PROMPT: Go to the line holding "qualification_concurrency : Z;" in the entries below and write out exactly every line down to and including the line holding "(1 <=? max_per_tenant_in_flight".

Stored dataset items
(** What construction guarantees of an item: the string fields are stripped and
    non-blank, and the validator accepted it. *)
Definition stripped (s : string) : bool := bool_decide (NonBlankStr "" s = Ok s).

Definition constructed {P} (i : DurableWorkItem P) : bool :=
  stripped (tenant_id i) && stripped (queue i) && stripped (kind i) &&
  stripped (idempotency_key i) && is_ok (validate_lifecycle i).

Definition resource_key {P} (i : DurableWorkItem P) : string :=
  "queue:" +:+ queue i +:+ ":job:" +:+ uuid_str (job_id i).

(** The [model_copy] updates of the queue: state, attempt, availability,
    completion and error; the identity and the payload never change. *)
Definition update_item {P} (i : DurableWorkItem P) (st : WorkState) (att : Z)
    (avail : datetime) (completed : option datetime) (err : option string)
    : DurableWorkItem P :=
  {| job_id := job_id i; tenant_id := tenant_id i; queue := queue i; kind := kind i;
     idempotency_key := idempotency_key i; payload := payload i;
     created_at := created_at i; available_at := avail; attempt := att;
     max_attempts := max_attempts i; state := st; completed_at := completed;
     last_error := err |}.

Record LeasedWorkItem {P : Type} : Type := { item : DurableWorkItem P; lease : FencedLease }.
Arguments LeasedWorkItem : clear implicits.

(** The constructor call with [validate_binding]. *)
Definition new_LeasedWorkItem {P} (i : DurableWorkItem P) (l : FencedLease)
    : outcome (LeasedWorkItem P) :=
  require (bool_decide (state i = LEASED))
    (ValidationError "leased work item must be in leased state") ;~
  require (bool_decide (tenant_id i = lease_tenant_id l))
    (ValidationError "work item and lease tenant differ") ;~
  require (bool_decide (resource_key i = lease_resource_key l))
    (ValidationError "work item and lease resource differ") ;~
  Ok {| item := i; lease := l |}.

Record QueueSnapshot : Set := {
  snap_queue : string;
  snap_tenant_id : string;
  queued : Z;
  leased : Z;
  dead_letter : Z;
  succeeded : Z;
  captured_at : datetime;
}.

Definition active_depth (s : QueueSnapshot) : Z := queued s + leased s.

Record CapacityEnvelope : Set := {
  profile_id : string;
  max_queue_depth : Z;
  max_in_flight : Z;
  max_per_tenant_in_flight : Z;
  lease_ttl_seconds : pyfloat;
  shutdown_grace_seconds : pyfloat;
  qualification_concurrency : Z;
  qualification_work_items : Z;
  qualification_soak_seconds : pyfloat;
}.

(** The [gt]/[ge]/[le] constraints of the fields, then [validate_limits] *)
Definition validate_limits (e : CapacityEnvelope) : outcome unit :=
  let positive f := float_ltb (float_of_int 0) f in
  require ((1 <=? max_queue_depth e) && (1 <=? max_in_flight e) &&
           (1 <=? max_per_tenant_in_flight e) && (1 <=? qualification_concurrency e) &&
           (1 <=? qualification_work_items e))
    (ValidationError "input should be greater than or equal to 1") ;~
  require (positive (lease_ttl_seconds e) && positive (shutdown_grace_seconds e) &&
           positive (qualification_soak_seconds e))
    (ValidationError "input should be greater than 0") ;~
  require (float_leb (lease_ttl_seconds e) (float_of_int 86400) &&
           float_leb (shutdown_grace_seconds e) (float_of_int 3600))
    (ValidationError "input should be less than or equal to the limit") ;~
  require (negb (max_in_flight e <? max_per_tenant_in_flight e))
    (ValidationError "per-tenant in-flight limit cannot exceed global limit") ;~
  require (negb (max_in_flight e <? qualification_concurrency e))
    (ValidationError "qualification concurrency exceeds declared in-flight capacity") ;~
  require (negb (max_queue_depth e <? qualification_work_items e))
    (ValidationError "qualification work items exceed declared queue capacity").

(** [REFERENCE_CAPACITY_ENVELOPE] *)
Definition REFERENCE_CAPACITY_ENVELOPE : CapacityEnvelope := {|
  profile_id := "reference-ha";
  max_queue_depth := 1000;
  max_in_flight := 128;
  max_per_tenant_in_flight := 32;
  lease_ttl_seconds := float_of_int 30;
  shutdown_grace_seconds := float_of_int 30;
  qualification_concurrency := 128;
  qualification_work_items := 1000;
  qualification_soak_seconds := float_of_int 10;
|}.

(** [_require_positive_ttl] *)
Definition require_positive_ttl (ttl_seconds : pyfloat) : outcome unit :=
  require (negb (float_leb ttl_seconds (float_of_int 0) ||
                 float_ltb (float_of_int 86400) ttl_seconds))
    (ValueError "lease TTL must be > 0 and <= 86400 seconds").

(** ** [InMemoryLeaseStore] *)
Module LeaseStore.

Record LeaseSlot : Set := { slot_fence_token : Z; slot_current : option FencedLease }.

Definition empty_slot : LeaseSlot := {| slot_fence_token := 0; slot_current := None |}.

(** [self._slots]; the lock is the atomicity of the operations. *)
Abbreviation store := (gmap (string * string) LeaseSlot).

Definition empty : store := ∅.

Definition set_slot (k : string * string) (s : LeaseSlot) : M store unit :=
  modify (fun st => <[k := s]> st).

Definition matches (current : option FencedLease) (candidate : FencedLease) : bool :=
  match current with
  | None => false
  | Some c =>
      (lease_id c =? lease_id candidate) &&
      bool_decide (lease_owner_id c = lease_owner_id candidate) &&
      (fence_token c =? fence_token candidate)
  end.

Definition acquire (tenant_id resource_key owner_id : string) (ttl_seconds : pyfloat)
    (now : datetime) (fresh : UUID) : M store (option FencedLease) :=
  lift (require_positive_ttl ttl_seconds) ;;
  guard (negb (blank tenant_id || blank resource_key || blank owner_id))
    (ValueError "lease tenant, resource, and owner must be non-blank") ;;
  st <- get ;;
  let identity := (tenant_id, resource_key) in
  let slot := default empty_slot (st !! identity) in
  set_slot identity slot ;;
  let grant :=
    let token := slot_fence_token slot + 1 in
    set_slot identity {| slot_fence_token := token; slot_current := slot_current slot |} ;;
    ttl <- lift (timedelta_seconds ttl_seconds) ;;
    l <- lift (new_FencedLease fresh tenant_id resource_key owner_id token now (now + ttl)) ;;
    set_slot identity {| slot_fence_token := token; slot_current := Some l |} ;;
    ret (Some l) in
  match slot_current slot with
  | Some current =>
      if negb (is_expired current now) then
        ret (if bool_decide (lease_owner_id current = owner_id) then Some current else None)
      else grant
  | None => grant
  end.

Definition slot_key (l : FencedLease) : string * string :=
  (lease_tenant_id l, lease_resource_key l).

SOLUTION:
  qualification_concurrency : Z;
  qualification_work_items : Z;
  qualification_soak_seconds : pyfloat;
}.

(** The [gt]/[ge]/[le] constraints of the fields, then [validate_limits] *)
Definition validate_limits (e : CapacityEnvelope) : outcome unit :=
  let positive f := float_ltb (float_of_int 0) f in
  require ((1 <=? max_queue_depth e) && (1 <=? max_in_flight e) &&
           (1 <=? max_per_tenant_in_flight e) && (1 <=? qualification_concurrency e) &&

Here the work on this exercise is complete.